12. Get Better Lighting

Brighter spaces look cleaner and more inviting. Install LED light fixtures to lighten up spaces and reduce energy costs for you and your renters. Dimmer switches are another easy upgrade that most investors can take care of themselves.

13. Be Smarter

Smart home technology like programmable thermostats, keyless entry systems, and security cameras appeal to tech-savvy tenants and buyers. Look for options that accommodate multiple users and can be easily reprogrammed.

14. Upgrade Outdoor Living

Outdoor living came into the spotlight during the height of the COVID-19 pandemic as many looked to outdoor entertaining as a safer alternative.

If your townhome’s outdoor space has seen better days, plan to improve balconies or patios. Add built-in seating areas if possible, and consider a firepit, small garden area, and fencing to attract young families or people with pets.

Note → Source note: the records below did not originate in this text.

(** What a getter returns, as a function of the zone and the time value. *)
Definition local_field (z : LocalZone) (g : getter) (u : Z) : SlotValue :=
  if IsNaN u then DoubleValue u
  else
    let t := integer_part u in
    let o := zone_offset t UTCOffset in
    let n := t + o in
    let leap := is_leap (year_of n) in
    let m := month_of leap (day_in_year n) in
    match g with
    | getTime => DoubleValue u
    | getYear => Int32Value (year_of n - 1900)
    | getFullYear => Int32Value (year_of n)
    | getMonth => Int32Value m
    | getDate => Int32Value (day_in_year n - month_start leap m + 1)
    | getDay => Int32Value ((n / day_ms + 4) mod 7)
    | getHours => Int32Value (n / 3600000 mod 24)
    | getMinutes => Int32Value (n / 60000 mod 60)
    | getSeconds => Int32Value (n / 1000 mod 60)
    | getTimezoneOffset => if (- o) mod 60000 =? 0 then Int32Value (- o / 60000) else DoubleValue (double_div (dbl (- o)) (dbl 60000))
    end.

(** The time of day from the seconds into the year. *)
Lemma seconds_fields n : let s := (n - year_start n) / 1000 in
  Z.rem (Z.quot s SecondsPerHour) 24 = n / 3600000 mod 24 /\ Z.rem (Z.quot s 60) 60 = n / 60000 mod 60 /\ Z.rem s 60 = n / 1000 mod 60.
Proof.
  intros s. destruct (year_seconds n) as [Hb _]. assert (Hs : 0 <= s) by (apply Z.div_pos; lia). change SecondsPerHour with 3600.
  rewrite !Z.quot_div_nonneg, !Z.rem_mod_nonneg by (try apply Z.div_pos; lia). unfold s, year_start in *. clear s Hs.
  set (d := days_before (year_of n)) in *. clearbody d. unfold day_ms in *. rewrite !Z.div_div by lia.
  replace (n - d * 86400000) with (n + - d * 24 * 3600000) by ring. rewrite Z.div_add by lia.
  replace (n + - d * 24 * 3600000) with (n + - d * 24 * 60 * 60000) by ring. rewrite Z.div_add by lia.
  replace (n + - d * 24 * 60 * 60000) with (n + - d * 24 * 60 * 60 * 1000) by ring. rewrite Z.div_add by lia.
  rewrite !Z.mod_add by lia. done.
Qed.

Lemma get_correct Zs z g obj : compatible Zs -> Zs z -> coherent Zs obj ->
  exists obj', date_get (z := z) g obj = mret (local_field z g (UTC_TIME obj), obj') /\ coherent Zs obj' /\ UTC_TIME obj' = UTC_TIME obj.
Proof.
  intros HZs Hz Hco. pose proof Hco as [Hu _]. pose proof (fill_coherent Zs HZs z obj Hz Hco) as Hfill.
  pose proof (filled_coherent Zs z (UTC_TIME obj) Hz Hu) as Hf. destruct (filled_slots z (UTC_TIME obj)) as (Eu & _ & _).
  destruct g; cbn [date_get]; unfold getTime_impl, getYear_impl, getFullYear_impl, getMonth_impl, getDate_impl, getDay_impl, getHours_impl, getMinutes_impl,
    getSeconds_impl, getTimezoneOffset_impl, cachedLocalTime; rewrite ?Hfill, ?bind_ret;
    [exists obj; split; [|done]|exists (filled z (UTC_TIME obj)); split; [|done]..].
  { unfold local_field. by case_match. }
  all: unfold filled, local_field in *; destruct Hu as [E|(n & E & Hn)]; rewrite E in *; [vm_compute; reflexivity|].
  all: rewrite dbl_not_nan, integer_part_dbl by small; cbn [LOCAL_YEAR LOCAL_MONTH LOCAL_DATE LOCAL_DAY LOCAL_SECONDS_INTO_YEAR LOCAL_TIME toInt32 toDouble].
  all: destruct (LocalTime_dbl (z := z) n (proj1 HZs z Hz) Hn) as [_ Hb]; set (l := n + zone_offset n UTCOffset) in *.
  all: try done.
  2,3,4: destruct (seconds_fields l) as (E1 & E2 & E3); cbv zeta in E1, E2, E3; by rewrite bind_ret, ?E1, ?E2, ?E3.
  - pose proof (year_of_bound l Hb). by rewrite int_add_eq, bind_ret by lia.
  - rewrite !bind_ret, msPerMinute_eq. pose proof (proj1 HZs z Hz n UTCOffset) as Ho. unfold time_bound, day_ms in *. set (o := zone_offset n UTCOffset) in *.
    rewrite double_sub_dbl by small. replace (n - l) with (- o) by lia. destruct (Z.eqb_spec (- o mod 60000) 0) as [E0|E0].
    + rewrite div_exact by (done || small). assert (-1441 <= - o / 60000 <= 1441) by (split; [apply Z.div_le_lower_bound|apply Z.lt_succ_r, Z.div_lt_upper_bound]; lia).
      by rewrite setNumber_dbl, bind_ret by lia.
    + destruct (div_inexact (- o) 60000) as [Hff Hni]; [small..|done|]. by rewrite setNumber_inexact, bind_ret by (done || apply double_div_double).
Qed.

15. Invest in Energy Efficiency

Some energy investments like Energy Star appliances or more efficient HVAC systems can cost thousands of dollars, but that doesn’t mean more wallet-friendly and ROI-focused options aren’t available.

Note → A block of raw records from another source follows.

(* ===== verification/DateDigits.v ===== *)
(** The fields of date strings: fixed-width decimal numbers as they are
    printed and read, and the decimal fraction of a second, whose
    floating-point value is exact to the millisecond. *)
From S2P Require Import Prelude Words CheckedArithmetic FloatingPoint BigIntRep Conversions BigIntDouble Numerals DoubleArith DoubleWhole DoubleFixed Dates DateCalendar DateObject DateObjectInv DateTheorems DateStrings.

#[local] Open Scope Z_scope.

(** * Decimal fields *)

Lemma decimal_length n v : length (decimal n v) = n.
Proof. revert v. induction n as [|n IH]; intros v; [done|]. cbn [decimal]. rewrite length_app, IH. cbn. lia. Qed.

Lemma decimal_digits n v : Forall (fun c => IsAsciiDigit c = true) (decimal n v).
Proof.
  revert v. induction n as [|n IH]; intros v; [constructor|]. cbn [decimal]. apply list.Forall_app. split; [done|]. constructor; [|constructor].
  unfold IsAsciiDigit. pose proof (Z.mod_pos_bound v 10 ltac:(lia)). lia.
Qed.

(** The width of a printed number is that of its digits. *)
Lemma width_bound fuel n v : 0 <= v < 10 ^ Z.of_nat n -> (width fuel v <= n)%nat.
Proof.
  revert n v. induction fuel as [|fuel IH]; intros n v Hv; cbn [width]; [lia|]. destruct (Z.eqb_spec v 0); [lia|].
  destruct n as [|n]; [cbn in Hv; lia|]. apply le_n_S, IH. rewrite Nat2Z.inj_succ, Z.pow_succ_r in Hv by lia.
  split; [apply Z.div_pos; lia|apply Z.div_lt_upper_bound; lia].
Qed.

Lemma width_ge fuel n v : (n < fuel)%nat -> 10 ^ Z.of_nat n <= v -> (n < width fuel v)%nat.
Proof.
  revert n v. induction fuel as [|fuel IH]; intros n v Hf Hv; [lia|]. cbn [width]. assert (0 < 10 ^ Z.of_nat n) by (apply Z.pow_pos_nonneg; lia).
  destruct (Z.eqb_spec v 0); [lia|]. destruct n as [|n]; [lia|]. apply ->Nat.succ_lt_mono. apply IH; [lia|].
  rewrite Nat2Z.inj_succ, Z.pow_succ_r in Hv by lia. apply Z.div_le_lower_bound; lia.
Qed.

Lemma format_fixed n v : 0 <= v < 10 ^ Z.of_nat n -> format_int false n v = decimal n v.
Proof.
  intros Hv. unfold format_int. replace (v <? 0) with false by lia. rewrite Z.abs_eq by lia. rewrite Nat.max_l; [done|]. by apply width_bound.
Qed.

(** ** Reading them *)

Lemma digit_read v : IsAsciiDigit (48 + v mod 10) = true /\ 48 + v mod 10 - 48 = v mod 10.
Proof. unfold IsAsciiDigit. pose proof (Z.mod_pos_bound v 10 ltac:(lia)). lia. Qed.

Lemma decimal_shift acc v n : 0 <= v -> (acc * 10 ^ Z.of_nat n + v / 10 mod 10 ^ Z.of_nat n) * 10 + v mod 10 = acc * 10 ^ Z.of_nat (S n) + v mod 10 ^ Z.of_nat (S n).
Proof.
  intros Hv. rewrite Nat2Z.inj_succ, Z.pow_succ_r by lia. rewrite (Z.rem_mul_r v 10) by (lia || (apply Z.pow_pos_nonneg; lia)). lia.
Qed.

Lemma digits_loop_decimal n m acc v rest : 0 <= v -> 0 <= acc -> (acc + 1) * 10 ^ Z.of_nat n <= 2 ^ 64 ->
  digits_loop (n + m) acc (decimal n v ++ rest) = digits_loop m (acc * 10 ^ Z.of_nat n + v mod 10 ^ Z.of_nat n) rest.
Proof.
  revert m acc v rest. induction n as [|n IH]; intros m acc v rest Hv Hacc Hb.
  { cbn [decimal app plus Z.of_nat]. rewrite Z.pow_0_r, Z.mod_1_r in *. f_equal. lia. }
  cbn [decimal]. rewrite <- app_assoc. replace (S n + m)%nat with (n + S m)%nat by lia. rewrite <- decimal_shift by done.
  assert (Hp : 0 < 10 ^ Z.of_nat n) by (apply Z.pow_pos_nonneg; lia). rewrite Nat2Z.inj_succ, Z.pow_succ_r in Hb by lia.
  pose proof (Z.mod_pos_bound (v / 10) (10 ^ Z.of_nat n) Hp) as Hm. pose proof (Z.mod_pos_bound v 10 ltac:(lia)).
  rewrite IH by (lia || (apply Z.div_pos; lia)). set (a := acc * 10 ^ Z.of_nat n + v / 10 mod 10 ^ Z.of_nat n) in *.
  assert (Ha : 0 <= a /\ a * 10 + 10 <= 2 ^ 64) by lia. clearbody a. cbn [app digits_loop]. destruct (digit_read v) as [-> ->].
  f_equal. unfold uint64. rewrite (Z.mod_small (a * 10)) by lia. apply Z.mod_small. lia.
Qed.

Lemma zlen_decimal n v rest : zlen (decimal n v ++ rest) = Z.of_nat n + zlen rest.
Proof. unfold zlen. rewrite length_app, decimal_length. lia. Qed.

Lemma ParseDigits_decimal n v rest : (0 < n <= 18)%nat -> 0 <= v < 10 ^ Z.of_nat n -> ParseDigits n (decimal n v ++ rest) = (true, v, rest).
Proof.
  intros Hn Hv. unfold ParseDigits. rewrite <- (Nat.add_0_r n) at 1. rewrite digits_loop_decimal; [|lia|lia|].
  - cbn [digits_loop]. rewrite Z.mod_small, Z.mul_0_l by done. replace (match rest with | [] => (0 + v, rest) | _ :: _ => (0 + v, rest) end) with (v, rest) by (by destruct rest).
    rewrite zlen_decimal. by replace (zlen rest =? Z.of_nat n + zlen rest) with false by lia.
  - rewrite Z.mul_1_l. transitivity (10 ^ 18); [apply Z.pow_le_mono_r; lia|done].
Qed.

Lemma NEED_NDIGITS_decimal n v rest k : (0 < n <= 18)%nat -> 0 <= v < 10 ^ Z.of_nat n -> NEED_NDIGITS n (decimal n v ++ rest) k = k v rest.
Proof.
  intros Hn Hv. unfold NEED_NDIGITS, ParseDigitsN. rewrite ParseDigits_decimal, zlen_decimal by done.
  by replace (Z.of_nat n + zlen rest - zlen rest =? Z.of_nat n) with true by lia.
Qed.

Lemma NEED_NDIGITS_OR_LESS_decimal n strict permissive v rest k : (0 < n <= 18)%nat -> 0 <= v < 10 ^ Z.of_nat n ->
  NEED_NDIGITS_OR_LESS n strict permissive (decimal n v ++ rest) k = k v permissive rest.
Proof.
  intros Hn Hv. unfold NEED_NDIGITS_OR_LESS, ParseDigitsNOrLess. rewrite ParseDigits_decimal, zlen_decimal by done.
  replace (Z.of_nat n + zlen rest - zlen rest >? 0) with true by lia. replace (Z.of_nat n + zlen rest - zlen rest <=? Z.of_nat n) with true by lia.
  by replace (Z.of_nat n + zlen rest - zlen rest <? Z.of_nat n) with false by lia.
Qed.

(** ** The fraction of a second *)

Lemma fractional_loop_digit v factor result s :
  fractional_loop factor result ((48 + v mod 10) :: s) =
  fractional_loop (double_mul factor one_tenth) (double_add result (double_mul (dbl (v mod 10)) factor)) s.
Proof. cbn [fractional_loop]. by destruct (digit_read v) as [-> ->]. Qed.

Lemma ParseFractional_decimal ms c rest : 0 <= ms < 1000 -> IsAsciiDigit c = false -> exists frac,
  ParseFractional (decimal 3 ms ++ c :: rest) = (true, frac, c :: rest) /\
  IsFinite (double_mul frac (dbl 1000)) = true /\ ToInteger (double_mul frac (dbl 1000)) = dbl ms.
Proof.
  intros Hms Hc. assert (Hb : forall v, 0 <= v mod 10 < 10) by (intros v; apply Z.mod_pos_bound; lia).
  destruct (fraction_fixed (ms / 10 / 10 mod 10) (ms / 10 mod 10) (ms mod 10) (Hb _) (Hb _) (Hb _)) as [Hf Hi].
  replace (100 * (ms / 10 / 10 mod 10) + 10 * (ms / 10 mod 10) + ms mod 10) with ms in Hi by (Z.div_mod_to_equations; lia).
  eexists. split; [|split; [exact Hf|exact Hi]]. unfold ParseFractional. cbn [decimal app]. rewrite !fractional_loop_digit. cbn [fractional_loop]. rewrite Hc.
  replace (zlen (c :: rest) =? _) with false; [reflexivity|]. symmetry. apply Z.eqb_neq. unfold zlen. cbn [length]. lia.
Qed.

(** * Dates *)

Lemma is_leap_opp y : is_leap (- y) = is_leap y.
Proof.
  assert (E : forall k, 0 < k -> (- y mod k =? 0) = (y mod k =? 0)).
  { intros k Hk. apply eq_true_iff_eq. rewrite !Z.eqb_eq, !Z.mod_divide by lia. apply Z.divide_opp_r. }
  unfold is_leap. by rewrite !E by lia.
Qed.

Lemma is_leap_abs y : is_leap (Z.abs y) = is_leap y.
Proof. destruct (Z.abs_spec y) as [[_ ->]|[_ ->]]; [done|apply is_leap_opp]. Qed.

(** The sign of a year is multiplied in. *)
Lemma signed_year y : Z.abs y < 2 ^ 53 -> y <> 0 -> double_mul (dbl (Z.sgn y)) (dbl (Z.abs y)) = dbl y.
Proof. intros Hy H0. rewrite double_mul_dbl by (unfold small; lia). f_equal. lia. Qed.

(** A time value is its own clip. *)
Lemma TimeClip_valid n : Z.abs n <= 8640000000000000 -> TimeClip (dbl n) = mret (dbl n).
Proof.
  intros Hn. destruct (TimeClip_dbl n) as (c & Hc & E); [small|]. rewrite Hc. apply ret_eq. unfold clip in E. replace (Z.abs n <=? 8640000000000000) with true in E by lia.
  unfold TimeValue in E. destruct (IsNaN c); [|done]. assert (Hnan : IsNaN (dbl n) = false) by (apply dbl_not_nan; small). rewrite <- E in Hnan. discriminate.
Qed.

Lemma identical_refl d : NumbersAreIdentical d d = true.
Proof. unfold NumbersAreIdentical. destruct (IsNaN d); [done|apply Z.eqb_refl]. Qed.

While budgeting for major improvements, take small steps toward energy efficiency.

Upgrade the windows, add attic and basement insulation, and make sure all windows, walls, and doors are properly sealed. These small improvements are budget-friendly and appeal to environmentally-conscious tenants or buyers.

Plan Ahead — Upgrade Over Time for Maximum ROI

Upgrading an investment property to achieve the maximum ROI can be stressful — and expensive. If you’re upgrading on a budget and want to get the most out of your improvements, start small and save for larger ticket items that take longer but yield solid, reliable returns.

If you can’t renovate a bathroom right now, swap out the fixtures, paint, and be on the lookout for deals on tubs, toilets, and sinks for when the time is right. No room in the budget for a two-story deck off the back of the townhouse? Invest in a multi-stage, two-story building plan that can be completed in phases.

The key to a solid return on your capital investment is good research and careful planning.